José Correa Leite, 15 de junho de 2021

As décadas posteriores ao colapso da União Soviética repetem, por todo o mundo, um movimento pendular entre o espontaneísmo de fortes movimentos de massa horizontais, de um lado, e a integração vertical às estruturas estatais, de outro. O resultado tem sido, de um lado, a incapacidade de acumular organização e projeto para o agenciamento da luta revolucionária; de outro, a atuação de partidos reformistas, hierárquicos e caudilhistas, e seus governos, que têm reduzido sua atuação ao possibilismo e à micro-reformas, logo recuperadas pelo sistema. Mas, na América Latina, a oscilação de experiencias entre a doença infantil e a doença senil, parece caminhar para saltos de qualidade e apontar para uma nova síntese estratégica. 

Zapatismo e altermundialismo

O primeiro movimento revolucionário de impacto global da nova era foi o levante zapatista de 1994. Era um contraponto direto à grande referência para os socialistas nos anos 1980, a revolução centro-americana que, depois da vitória sandinista na Nicaragua, convulsionou El Salvador e Guatemala (onde produziu o genocídio do povo maia ixil). Derrotada, está hoje esquecida, embora naquela conjuntura aparecesse como uma reatualização da revolução cubana e influenciasse mesmo a formação do PT brasileiro. As lições deste novo fracasso trágico do castrismo levaram a que o protagonismo fosse deslocado das vanguardas marxistas armadas para os povos indígenas auto-organizados em Chiapas, com os escritos do subcomandante Marcos circulando o mundo pela recém-aberta internet.

Esta foi uma inspiração forte - junto com os protestos do “Reclaim the Streets” - para o movimento contra a globalização neoliberal que emergiu espetacularmente em 1999, bloqueando a reunião da OMC em Seattle.
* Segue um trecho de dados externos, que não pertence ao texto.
(** A report is fenced by the lease: a report on a delivery that the reporter does
    not hold changes nothing; the holder's success delivers it for good, and the
    holder's failure fails it when its attempts are spent and otherwise makes it due
    again after a delay of five to nine hundred seconds. *)
Theorem reports_are_fenced s id owner :
  hook_inv s ->
  (forall d, deliveries s !! id = Some d -> w_status d = WProcessing -> w_locked_by d = Some owner ->
     nullableString owner = Some owner ->
     (exists d', run_tx (MarkWebhookDeliveryDelivered id owner) s =
        (Ok tt, set_deliveries (<[id := d']> (deliveries s)) (next_delivery_id s) s) /\
        w_status d' = WDelivered /\ w_attempt_count d' = w_attempt_count d /\ forall now, eligible now d' = false) /\
     (forall e msg, exists d', run_tx (MarkWebhookDeliveryFailed e id owner msg) s =
        (Ok tt, set_deliveries (<[id := d']> (deliveries s)) (next_delivery_id s) s) /\
        if w_attempt_count d =? w_max_attempts d
        then w_status d' = WFailed /\ forall now, eligible now d' = false
        else w_status d' = WPending /\ exists t, w_next_attempt_at d' = Some t /\
             db_now e + 5 <= t <= db_now e + 900 /\ forall now, eligible now d' = (t <=? now))) /\
  ((forall d, deliveries s !! id = Some d -> w_status d = WProcessing -> w_locked_by d <> nullableString owner) ->
     run_tx (MarkWebhookDeliveryDelivered id owner) s = (Err HNoRows, s) /\
     forall e msg, run_tx (MarkWebhookDeliveryFailed e id owner msg) s = (Err HNoRows, s)).
Proof.
  intros Hi. split.
  - intros d Hd Hst Hlock Hown. destruct (hook_ok _ Hi _ _ Hd) as [Hb Hok]. rewrite Hst in Hok.
    assert (Hrun : forall f, run_tx (update_delivery id (nullableString owner) f) s =
      (Ok tt, set_deliveries (<[id := f d]> (deliveries s)) (next_delivery_id s) s)).
    { intros f. unfold run_tx, update_delivery. by rewrite Hd, Hown, !bool_decide_eq_true_2. }
    split; [eexists; split; [apply Hrun|by cbn]|]. intros e msg. eexists. split; [apply Hrun|].
    unfold failed_delivery. destruct (Z.eqb_spec (w_attempt_count d) (w_max_attempts d)) as [Heq|Hne].
    + by rewrite (proj2 (Z.leb_le _ _)) by lia.
    + rewrite (proj2 (Z.leb_gt _ _)) by lia. split; [done|]. eexists. split; [done|].
      pose proof (webhook_backoff_range (w_attempt_count d) ltac:(lia)). split; [lia|].
      intros now. unfold eligible. cbn. by rewrite orb_false_r.
  - intros Hno.
    assert (Hrun : forall f, run_tx (update_delivery id (nullableString owner) f) s = (Err HNoRows, s)).
    { intros f. unfold run_tx, update_delivery. destruct (deliveries s !! id) as [d|]; [|done].
      specialize (Hno d eq_refl). case_bool_decide; [|done]. destruct (nullableString owner); [|done].
      by rewrite bool_decide_eq_false_2 by auto. }
    split; [apply Hrun|intros; apply Hrun].
Qed.

(** Event retention ends and removes exactly the events older than the cutoff,
    with their deliveries; every other event and delivery, and every subscription, is
    kept as it is. *)
Theorem event_retention_is_exact e olderThan s :
  exists s', RetainWebhookEvents e olderThan s = Some (Ok tt, s') /\
    retained (go_now e - if olderThan <=? 0 then Requests.retentionDefault else olderThan) s s'.
Proof. unfold RetainWebhookEvents. apply retain_events_retained. lia. Qed.

(** ** A concrete outbox *)

Definition demo_sha : Sha256 := fun url => url.
Definition demo_env (now : Z) (id : string) : env :=
  {| db_now := now; go_now := now; locked_rows := ∅; uuid := id; hostname := None |}.
Definition demo_secret : string := "0123456789abcdef0123456789abcdef".

Definition demo_empty : hdb :=
  {| outbox := ∅; next_outbox_id := 1; deliveries := ∅; next_delivery_id := 1; subscriptions := ∅;
     next_subscription_id := 1; workspaces := {[1; 2]}; image_workspace := {[5 := 1; 6 := 2]} |}.

(** Two subscriptions, one of another workspace; an event; its delivery claimed once. *)
Definition demo_ops : list hop :=
  [OpCreate (demo_env 10 "") 1 " https://a.example/hook " demo_secret;
   OpCreate (demo_env 11 "") 2 "https://b.example/hook" demo_secret;
   OpEnqueue (demo_env 20 "") "ev-1" "dev.scribe.transcription.completed" "item-images/5/pages/1" "{}";
   OpClaim (demo_env 30 "x") 0;
   OpFailed (demo_env 40 "") 1 "webhook-x" "connection refused"].

Definition demo_due : hdb := Eval vm_compute in foldl (@hstep demo_sha) demo_empty demo_ops.
Definition demo_claimed : hdb := Eval vm_compute in (@hstep demo_sha demo_due (OpClaim (demo_env 60 "y") 0)).
Definition demo_delivery : WebhookDelivery :=
  {| D_ID := 1; D_EventID := "ev-1"; D_EventType := "dev.scribe.transcription.completed";
     D_Subject := "item-images/5/pages/1"; D_BodyJSON := "{}"; D_SubscriptionID := 1;
     D_TargetURL := "https://a.example/hook"; D_SigningSecret := demo_secret; D_LeaseOwner := "webhook-y";
     D_AttemptCount := 2; D_MaxAttempts := 10 |}.

Lemma demo_ops_ok : Forall hop_ok demo_ops.
Proof. unfold demo_ops. repeat (apply Forall_cons; split; [first [exact I|reflexivity]|]). apply Forall_nil, I. Qed.

Lemma demo_hooks_empty_inv : hook_inv demo_empty.
Proof. split; try (intros *; rewrite ?lookup_empty; done). Qed.

Lemma demo_due_run : foldl (@hstep demo_sha) demo_empty demo_ops = demo_due.
Proof. vm_compute. reflexivity. Qed.

Lemma demo_webhook_claim : ClaimWebhookDeliveries (demo_env 60 "y") 0 demo_due = Ok ([demo_delivery], demo_claimed).
Proof. vm_compute. reflexivity. Qed.

Lemma demo_due_inv : hook_inv demo_due.
Proof. rewrite <-demo_due_run. apply run_hops_inv; [apply demo_hooks_empty_inv|apply demo_ops_ok]. Qed.

Lemma demo_claimed_inv : hook_inv demo_claimed.
Proof. eapply (claim_inv (demo_env 60 "y")); [reflexivity|apply demo_due_inv|apply demo_webhook_claim]. Qed.

Lemma webhook_tables_stay_consistent_witness :
  hook_inv (foldl (@hstep demo_sha) demo_empty demo_ops) /\ size (deliveries demo_due) = 1%nat.
Proof.
  split; [|reflexivity].
  apply (@webhook_tables_stay_consistent demo_sha demo_ops demo_empty); [reflexivity|reflexivity|apply demo_ops_ok].
Defined.

Lemma claim_leases_deliveries_witness :
  claim_effect (demo_env 60 "y") [1] demo_due demo_claimed 1 /\ carries demo_due demo_delivery /\
  forall e2 limit2 ds2 s2, all_chars visible (uuid e2) = true -> db_now e2 <= 180 ->
    ClaimWebhookDeliveries e2 limit2 demo_claimed = Ok (ds2, s2) -> 1 ∉ D_ID <$> ds2.
Proof.
  destruct (claim_leases_deliveries (demo_env 60 "y") 0 demo_due [demo_delivery] demo_claimed
    eq_refl demo_due_inv demo_webhook_claim) as (_ & Hca & Heff & Hex).
  split; [apply (Heff 1)|]. split; [by apply Forall_cons in Hca as [? _]|].
  intros e2 limit2 ds2 s2 Hv Hnow Hrun. apply (Hex e2 limit2 ds2 s2 Hv Hnow Hrun 1). apply elem_of_cons. by left.
Defined.

Lemma reports_are_fenced_witness : exists d',
  run_tx (MarkWebhookDeliveryDelivered 1 "webhook-y") demo_claimed =
    (Ok tt, set_deliveries (<[1 := d']> (deliveries demo_claimed)) (next_delivery_id demo_claimed) demo_claimed) /\
  w_status d' = WDelivered /\
  run_tx (MarkWebhookDeliveryDelivered 1 "webhook-x") demo_claimed = (Err HNoRows, demo_claimed).
Proof.
  destruct (reports_are_fenced demo_claimed 1 "webhook-y" demo_claimed_inv) as [Hheld _].
  destruct (reports_are_fenced demo_claimed 1 "webhook-x" demo_claimed_inv) as [_ Hother].
  edestruct Hheld as [(d' & Hrun & Hst & _) _]; [reflexivity..|].
  exists d'. split; [exact Hrun|]. split; [exact Hst|]. apply Hother. intros d Hd _.
  injection Hd as <-. discriminate.
Defined.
A curva de aprendizagem do movimento altermundialista foi muito rápida, com protestos sendo organizados em todas as grandes atividades das instituições da “classe de Davos” - culminando nos protestos de julho de 2001, durante o G8 de Gênova e as mobilizações contra a invasão do Iraque em 2003. A ambição inovadora do altermundialismo deve muito de seu vigor ao movimento dos piqueteros argentinos, que na época parecia explodir com a hegemonia do peronismo na crise de 1999-2002, com sua palavra de ordem “que se vayan todos” (que repicariam, quatro anos depois, na “revolução dos pinguins”, a mobilização dos estudantes secundaristas chileno). 
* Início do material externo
(* ===== verification/Mirrors.v ===== *)
(** * Publication mirrors: the coalescing outbox and the removed annotations

    internal/store/annotation_mirrors.go, the part of PublishPage
    (internal/store/annotations.go) that replaces the public snapshot and queues its
    mirror, and the statements of annotation_mirrors.sql.go and
    annotation_mirror_tombstones.sql.go.  Rows that the claim query orders equally are
    taken in id order. *)

From Stdlib Require Import ZArith NArith Lia Ascii String.
From stdpp Require Import base gmap strings list sorting.
From S2P Require Import Prelude GoStrings Json JsonParse MediaFragment Presentation Resources JobSchema JobStore SafeFailures.

Module Mirrors.
Import GoStr Json JsonParse MediaFragment Presentation Resources JobStore SafeFailures.
#[local] Open Scope Z_scope.

(** ** Tables *)

Inductive mirror_status := MPending | MProcessing | MFailed.
#[export] Instance mirror_status_eq_dec : EqDecision mirror_status.
Proof. solve_decision. Defined.

Record mirror_row := {
  m_revision : Z;
  m_payload : string;
  m_status : mirror_status;
  m_attempt_count : Z;
  m_max_attempts : Z;
  m_next_attempt_at : Z;
  m_lease_until : option Z;
  m_locked_by : option string;
  m_last_error : option string;
  m_updated_at : Z;
}.

Record tombstone_row := { t_generation : Z; t_annotation_ids : string }.

(** Keyed by item image, as the tables are. *)
Record mdb := {
  mirrors : gmap Z mirror_row;
  tombstones : gmap Z tombstone_row;
  published : gmap Z (Z * string);   (* published_revision, payload *)
}.

Inductive mirror_err :=
| MLease               (* ErrAnnotationMirrorLease *)
| MConflict            (* ErrAnnotationRevisionConflict *)
| MInvalid | MDecode
| MPage (e : page_err).

Abbreviation mtx := (tx mdb mirror_err).

Definition set_mirrors (x : gmap Z mirror_row) (s : mdb) : mdb :=
  {| mirrors := x; tombstones := tombstones s; published := published s |}.
Definition set_tombstones (x : gmap Z tombstone_row) (s : mdb) : mdb :=
  {| mirrors := mirrors s; tombstones := x; published := published s |}.
Definition set_published (x : gmap Z (Z * string)) (s : mdb) : mdb :=
  {| mirrors := mirrors s; tombstones := tombstones s; published := x |}.

(** ** Statements *)

Definition fresh_mirror (revision : Z) (payload : string) (now : Z) : mirror_row :=
  {| m_revision := revision; m_payload := payload; m_status := MPending; m_attempt_count := 0;
     m_max_attempts := 20; m_next_attempt_at := now; m_lease_until := None; m_locked_by := None;
     m_last_error := None; m_updated_at := now |}.

(** A newer revision replaces the row, due when the lease of the old one ends. *)
Definition replaced_mirror (revision : Z) (payload : string) (now : Z) (r : mirror_row) : mirror_row :=
  {| m_revision := revision; m_payload := payload; m_status := MPending; m_attempt_count := 0;
     m_max_attempts := m_max_attempts r; m_next_attempt_at := Z.max now (default now (m_lease_until r));
     m_lease_until := None; m_locked_by := None; m_last_error := None; m_updated_at := now |}.

Definition UpsertAnnotationMirrorOutbox (image revision : Z) (payload : string) (now : Z) : mtx unit :=
  tx_modify (fun s => set_mirrors (<[image :=
    match mirrors s !! image with
    | None => fresh_mirror revision payload now
    | Some r => if revision >? m_revision r then replaced_mirror revision payload now r else r
    end]> (mirrors s)) s).

Definition with_mirror (st : mirror_status) (attempts next : Z) (lease : option Z) (owner error : option string)
    (now : Z) (r : mirror_row) : mirror_row :=
  {| m_revision := m_revision r; m_payload := m_payload r; m_status := st; m_attempt_count := attempts;
     m_max_attempts := m_max_attempts r; m_next_attempt_at := next; m_lease_until := lease;
     m_locked_by := owner; m_last_error := error; m_updated_at := now |}.

Definition lease_over (now : Z) (r : mirror_row) : bool :=
  bool_decide (m_status r = MProcessing) && match m_lease_until r with Some l => l <? now | None => false end.

Definition mirror_expired_message : string := "delivery lease expired after maximum attempts".

Definition FailExhaustedAnnotationMirrors (now : Z) : mtx unit :=
  tx_modify (fun s => set_mirrors
    ((fun r => if lease_over now r && (m_max_attempts r <=? m_attempt_count r)
               then with_mirror MFailed (m_attempt_count r) (m_next_attempt_at r) None None
                      (Some (default mirror_expired_message (m_last_error r))) now r
               else r) <$> mirrors s) s).

Definition claimable (now : Z) (r : mirror_row) : bool :=
  (bool_decide (m_status r = MPending) && (m_next_attempt_at r <=? now))
  || (lease_over now r && (m_attempt_count r <? m_max_attempts r)).

(** [ORDER BY next_attempt_at, updated_at] *)
Definition sooner (a b : Z * mirror_row) : Prop :=
  m_next_attempt_at a.2 < m_next_attempt_at b.2 \/
  (m_next_attempt_at a.2 = m_next_attempt_at b.2 /\
   (m_updated_at a.2 < m_updated_at b.2 \/ (m_updated_at a.2 = m_updated_at b.2 /\ a.1 <= b.1))).
#[export] Instance sooner_dec a b : Decision (sooner a b).
Proof. unfold sooner. apply _. Defined.

Definition SelectAnnotationMirrorForUpdate (now : Z) (locked : gset Z) (s : mdb) : option (Z * mirror_row) :=
  head (merge_sort sooner
    (filter (fun kv => (kv.1 ∉ locked) /\ claimable now kv.2 = true) (map_to_list (mirrors s)))).

(** An update of the row of [image] that meets [wh]; the number of rows it changed. *)
Definition update_mirror (image : Z) (wh : mirror_row -> bool) (f : mirror_row -> option mirror_row) : mtx Z := fun s =>
  match mirrors s !! image with
  | Some r => if wh r then Ok (1, set_mirrors (partial_alter (fun _ => f r) image (mirrors s)) s) else Ok (0, s)
  | None => Ok (0, s)
  end.

Definition MarkAnnotationMirrorProcessing (lease : Z) (owner : option string) (image revision now : Z) : mtx Z :=
  update_mirror image (fun r => (m_revision r =? revision) && claimable now r)
    (fun r => Some (with_mirror MProcessing (m_attempt_count r + 1) (m_next_attempt_at r) (Some lease) owner
                      (m_last_error r) now r)).

Definition mirror_held (revision : Z) (owner : option string) (r : mirror_row) : bool :=
  (m_revision r =? revision) && bool_decide (m_status r = MProcessing)
  && match owner with Some o => bool_decide (m_locked_by r = Some o) | None => false end.

Definition requireMirrorAffected (affected : mtx Z) : mtx unit :=
  n ← affected; if n =? 1 then mret tt else tx_fail MLease.

(** ** Deliveries *)

Record AnnotationMirrorDelivery := {
  A_ItemImageID : Z; A_Revision : Z; A_Payload : string; A_LeaseOwner : string; A_Attempt : Z; A_MaxAttempts : Z;
}.

Definition ClaimAnnotationMirror (e : env) (leaseDuration : Z) : mtx (option AnnotationMirrorDelivery) :=
  let leaseDuration := if leaseDuration <=? 0 then 30 else leaseDuration in
  _ ← FailExhaustedAnnotationMirrors (db_now e);
  row ← tx_reads (SelectAnnotationMirrorForUpdate (db_now e) (locked_rows e));
  match row with
  | None => mret None
  | Some (image, r) =>
      let leaseOwner := newLeaseOwner "annotation-mirror" (uuid e) in
      affected ← MarkAnnotationMirrorProcessing (go_now e + leaseDuration) (nullableString leaseOwner)
                   image (m_revision r) (db_now e);
      if negb (affected =? 1) then mret None else
      mret (Some {| A_ItemImageID := image; A_Revision := m_revision r; A_Payload := m_payload r;
                    A_LeaseOwner := leaseOwner; A_Attempt := m_attempt_count r + 1;
                    A_MaxAttempts := m_max_attempts r |})
  end.

Definition CompleteAnnotationMirror (d : AnnotationMirrorDelivery) : mtx unit :=
  requireMirrorAffected (update_mirror (A_ItemImageID d)
    (mirror_held (A_Revision d) (nullableString (A_LeaseOwner d))) (fun _ => None)).

(** The text of an error, [None] for a nil one. *)
Definition SafeAnnotationMirrorFailureMessage (cause : option string) : string :=
  safeDurableFailureMessage durableFailureAnnotationMirror (default ""%string cause).

Definition RetryAnnotationMirror (e : env) (d : AnnotationMirrorDelivery) (cause : option string) (nextAttempt : Z)
    : mtx unit :=
  requireMirrorAffected (update_mirror (A_ItemImageID d)
    (mirror_held (A_Revision d) (nullableString (A_LeaseOwner d)))
    (fun r => Some (with_mirror (if m_max_attempts r <=? m_attempt_count r then MFailed else MPending)
       (m_attempt_count r) nextAttempt None None (nullableString (SafeAnnotationMirrorFailureMessage cause))
       (db_now e) r))).

(** internal/server/triplet_presentation.go, in seconds *)
Definition annotationMirrorLeaseDuration : Z := 90.
Definition annotationMirrorRetryDelay (attempt : Z) : Z :=
  let attempt := if attempt <? 1 then 1 else attempt in
  let attempt := if attempt >? 8 then 8 else attempt in
  let delay := Z.shiftl 1 (attempt - 1) in
  if delay >? 300 then 300 else delay.

(** ** Removed annotations *)

(** [json.Unmarshal] into a slice of strings. *)
Definition string_element (v : json) : option string :=
  match v with JString x => Some x | JNull => Some ""%string | _ => None end.
Definition unmarshal_strings (raw : string) : option (list string) :=
  '(v, rest) ← parse_value (S (String.length raw)) raw;
  if bool_decide (skip_ws rest = ""%string) then
    match v with
    | JNull => Some []
    | JArray l => mapM string_element l
    | _ => None
    end
  else None.

(** [sort.Strings]: byte order. *)
Definition string_le (a b : string) : Prop := String.compare a b <> Gt.
#[export] Instance string_le_dec a b : Decision (string_le a b).
Proof. unfold string_le. apply _. Defined.
Definition sorted_ids (ids : gset string) : list string := merge_sort string_le (elements ids).

Definition decodeAnnotationMirrorTombstoneIDs (raw : string) : option (gset string) :=
  values ← unmarshal_strings raw;
  if bool_decide (""%string ∈ values) then None else Some (list_to_set values).

Definition encodeAnnotationMirrorTombstoneIDs (ids : gset string) : string :=
  Marshal (JArray (JString <$> sorted_ids ids)).

Definition UpsertAnnotationMirrorTombstones (image : Z) (ids : string) : mtx unit :=
  tx_modify (fun s => set_tombstones (<[image :=
    {| t_generation := match tombstones s !! image with Some t => t_generation t + 1 | None => 1 end;
       t_annotation_ids := ids |}]> (tombstones s)) s).

Definition DeleteAnnotationMirrorTombstones (image : Z) : mtx unit :=
  tx_modify (fun s => set_tombstones (delete image (tombstones s)) s).

(** Write the remaining ids, or no row. *)
Definition store_tombstones (image : Z) (ids : gset string) : mtx unit :=
  if bool_decide (ids = ∅) then DeleteAnnotationMirrorTombstones image
  else UpsertAnnotationMirrorTombstones image (encodeAnnotationMirrorTombstoneIDs ids).

Record AnnotationMirrorTombstones := { T_ItemImageID : Z; T_Generation : Z; T_AnnotationIDs : list string }.

Definition LoadAnnotationMirrorTombstones (image : Z) (s : mdb) : result mirror_err AnnotationMirrorTombstones :=
  if image =? 0 then Err MInvalid else
  match tombstones s !! image with
  | None => Ok {| T_ItemImageID := image; T_Generation := 0; T_AnnotationIDs := [] |}
  | Some t =>
      ids ← of_option MDecode (decodeAnnotationMirrorTombstoneIDs (t_annotation_ids t));
      Ok {| T_ItemImageID := image; T_Generation := t_generation t; T_AnnotationIDs := sorted_ids ids |}
  end.

Definition AcknowledgeAnnotationMirrorTombstones (image : Z) (delivered : list string) : mtx unit :=
  if image =? 0 then tx_fail MInvalid else
  if bool_decide (delivered = []) then mret tt else
  row ← tx_reads (fun s => tombstones s !! image);
  match row with
  | None => mret tt
  | Some t =>
      ids ← tx_lift (of_option MDecode (decodeAnnotationMirrorTombstoneIDs (t_annotation_ids t)));
      store_tombstones image (ids ∖ list_to_set delivered)
  end.

Section publication.
Context {SC : Schema} {AS : AnnotationSchema} {UP : UrlParser}.

Definition annotationIDsFromPublishedPage (payload : string) : result mirror_err (gset string) :=
  if bool_decide (payload = ""%string) then Ok ∅ else
  match AnnotationsFromPage payload with
  | Err e => Err (MPage e)
  | Ok annotations =>
      if existsb (fun a => bool_decide (R_ID a = ""%string)) annotations then Err MInvalid
      else Ok (list_to_set (R_ID <$> annotations))
  end.

Definition replaceAnnotationMirrorTombstones (image : Z) (previousPayload nextPayload : string) : mtx unit :=
  if image =? 0 then tx_fail MInvalid else
  row ← tx_reads (fun s => tombstones s !! image);
  stale ← tx_lift (match row with
                   | Some t => of_option MDecode (decodeAnnotationMirrorTombstoneIDs (t_annotation_ids t))
                   | None => Ok ∅
                   end);
  previous ← tx_lift (annotationIDsFromPublishedPage previousPayload);
  next ← tx_lift (annotationIDsFromPublishedPage nextPayload);
  store_tombstones image ((stale ∪ previous) ∖ next).

(** PublishPage from the check of the page on: the public snapshot, the removed
    annotations and the mirror; true when the snapshot is new. *)
Definition publish_snapshot (e : env) (image revision : Z) (payload : string) : mtx bool :=
  _ ← tx_lift (match ValidateAnnotationPage payload with Ok _ => Ok tt | Err x => Err (MPage x) end);
  existing ← tx_reads (fun s => published s !! image);
  let queue previous :=
    _ ← tx_modify (fun s => set_published (<[image := (revision, payload)]> (published s)) s);
    _ ← replaceAnnotationMirrorTombstones image previous payload;
    _ ← UpsertAnnotationMirrorOutbox image revision payload (db_now e);
    mret true in
  match existing with
  | Some (r, previous) =>
      if r =? revision then mret false else
      if r >? revision then tx_fail MConflict else queue previous
  | None => queue ""%string
  end.

End publication.
End Mirrors.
TINA: o progressismo como forma regional do neoliberalismo

Simultaneamente, iniciativas de natureza distinta emergiam com as vitórias eleitorais e a chegada ao governo de Hugo Chávez na Venezuela em 1999 e de Ricardo Lagos no Chile em 2000, logo se propagando por todo o continente na “onda progressista”. Entre o moderado socialista chileno e os piqueteros argentinos havia um abismo que a formação do espaço altermundialista do Fórum Social Mundial procurou superar em janeiro de 2001. Os comícios em Porto Alegre, no FSM de 2003, de Lula (recém eleito e já em viagem para Davos) e Chávez pareciam apontar uma disjuntiva entre uma maré rosa e uma maré vermelha na América do Sul, que logo se revelou falsa. O boom das commodities enquadrou todos nos tons moderados do progressismo - uma continuidade da Terceira Via de Bill Clinton e Tony Blair, que aceitava a máxima de Thatcher de que “não existe alternativa” (There is no Alternativa - TINA) à globalização. 

Por todas as partes o vigor do neoliberalismo levou ao consumismo e ao individualismo exacerbados. Mas também a uma perda de legitimidade das instituições liberais, capturadas pelo dinheiro e esgarçadas pela adesão das esquerdas ao mercado como marco estrutural da vida humana. O social-liberalismo petista tinha um projeto para a América do Sul - a Iniciativa para a Integração da Infraestrutura Regional Sulamericana (IIRSA) - que enquadrou decisivamente todos os matizes do progressismo e mostrou-se mais um mecanismo de saque dos bens comuns dos povos originários do continente. E reforçou as bases sociais do conservadorismo e da sociabilidade neoliberal, do "progressismo canibal", como já discuti longamente em outro texto.

De 2009 a 2013: a volta do pêndulo

Uma resposta alternativa continental a esquerda começou a ser construída no FSM de Belém, em janeiro de 2009 - mesmo ano da fracassada COP 15 de Copenhague, em dezembro - e da Conferência Mundial dos Povos sobre a Mudança Climática e os Direitos da Mãe Terra, em Cochabamba, em abril de 2010. Esse foi o ponto em que se consolidou, na fórmula de Maristella Svampa, o “giro ecossocial dos movimentos sociais latino-americanos” e o protagonismo indígena na luta contra o neoliberalismo, com consignas como “Bem Viver”, interculturalidade, autogoverno territorial e “Estado Plurinacional” se popularizando nas vanguardas pelo mundo afora. Foi um processo que dialogou com a experiência de povos sem estado de outros continentes, como curdos e catalões.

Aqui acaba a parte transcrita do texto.